The essence of the regime is that your life belongs to the State. Only the government is charged with rewarding or punishing its citizens. God, Santa Claus, Father Christmas and the Three Kings can’t be more important than a bearded one born in a far-off farm in eastern Cuba.
We had to celebrate — and we still celebrate — the triumph of the Revolution. The playing of salsa, timba or reggaeton, orchestras and groups, usually happens on December 31st and January 1st in every city in the country. At midnight on the 31st while people celebrate and wish each other the best for the coming year, the TV channels join together to show a “Revolutionary ad,” where to the beat of patriotic songs they show images of Fidel Castro surrounded by children.
It was from the visit to Cuba of Pope John Paul II in January of 1998, when out of deference, the tropical autocracy again allowed a national holiday on December 25. Despite living in an economy on the edge, with rationing, combative marches, and preparing ourselves for a supposed war against the Yankees, many families maintain the tradition and spirit of Christmas.
The little trees are put in places in the house away from the windows, so their shiny garlands won’t betray them to the intransigent ideological Talibans of the neighborhood. But the smell of roast pork alerts the people on block watch to write reports and snitch on their neighbors.

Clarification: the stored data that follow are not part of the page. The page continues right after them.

(* ===== verification/GuestBlocks.v ===== *)
(** Blocks of guest memory: what a client of [GuestMemory] relies on when it
    maps a free window readable and writable, clears it, fills it and gives it
    back.  The libc heap and the thread-local storage of the loader are built on
    these lemmas.  Also what a store leaves of a memory with the same mappings, as
    the command buffers of AMPR and of the GPU use it. *)
From S2P Require Import Prelude LittleEndian Ranges SharedBacking GuestMemory.
From S2P Require Import GuestMemoryMap GuestMemoryOps GuestMemoryData GuestMemoryWrite.
From S2P Require Import GuestMemoryCopy GuestMemoryInit GuestMemoryRuns.

Implicit Types (m : GuestMemory).

(** The protection of a block, [kRead | kWrite]. *)
Definition heap_protection : Z := Z.lor kRead kWrite.

(** ** Bytes under mapping operations *)

Section bytes.
Context `{HostMemory}.

Lemma Map_bytes address length protection m :
  gm_ok m -> is_u64 address -> is_u64 length ->
  forall x, guest_byte (Map address length protection m).1 x = guest_byte m x.
Proof.
  intros Hm Ha Hl x. pose proof (MapLocked_spec address length protection m Hm Ha Hl) as Hmap.
  unfold Map. destruct (MapLocked address length protection m) as [m' ok]. simpl.
  destruct Hmap as (_ & [S1 S2 S3 S4 S5 S6] & Hsh & _).
  unfold guest_byte, loc_of, byte_at. rewrite Hsh. by destruct (content _ x) as [[ref off]|]; rewrite ?S1, ?S5, ?S6.
Qed.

At that stage, the only people allowed to celebrate Christmas were the ’sacrificed leaders’. At that time, Fidel Castro gave his relatives baskets with candies, nuts, hazelnuts, wine and cider.
In 2012, the purchases will reflect the financial differences between Cubans. On the tables of those with bulging wallets, beside the usual white rice, black beans, salad and yuca con mojo, there will be trays with pork, turkey and shrimp. For dessert, sweet Spanish nougat. You will be served drinks at your pleasure. And their trees are big and filled with ornaments and lights.
Most, those who spend the whole year squeezing their pesos to make it to the end of the month, can barely buy a piece of port and a few pounds of beans and roots in the farmers market. Beer is only for women, one or two each. The men drink cheap rum, at 60 Cuban pesos a bottle at a State store. And if they have a little tree, it’s the cheapest one sold at the mall.
There are families who think the future is a dirty word and whose children just want to leave their homeland. Just don’t lose the illusion: perhaps next year something good will happen. Hope, as the saying goes, is the last thing you lose.
To all readers of the blog Desde La Habana I want to wish you happy holidays with your family and friends. And may 2012 be a better year, for you and for your countries.
Photo: In the last five decades many things have changed in Cuba, but if something has stayed the same it is the time of the year when the poinsettia blooms, considered the Christmas star in many countries.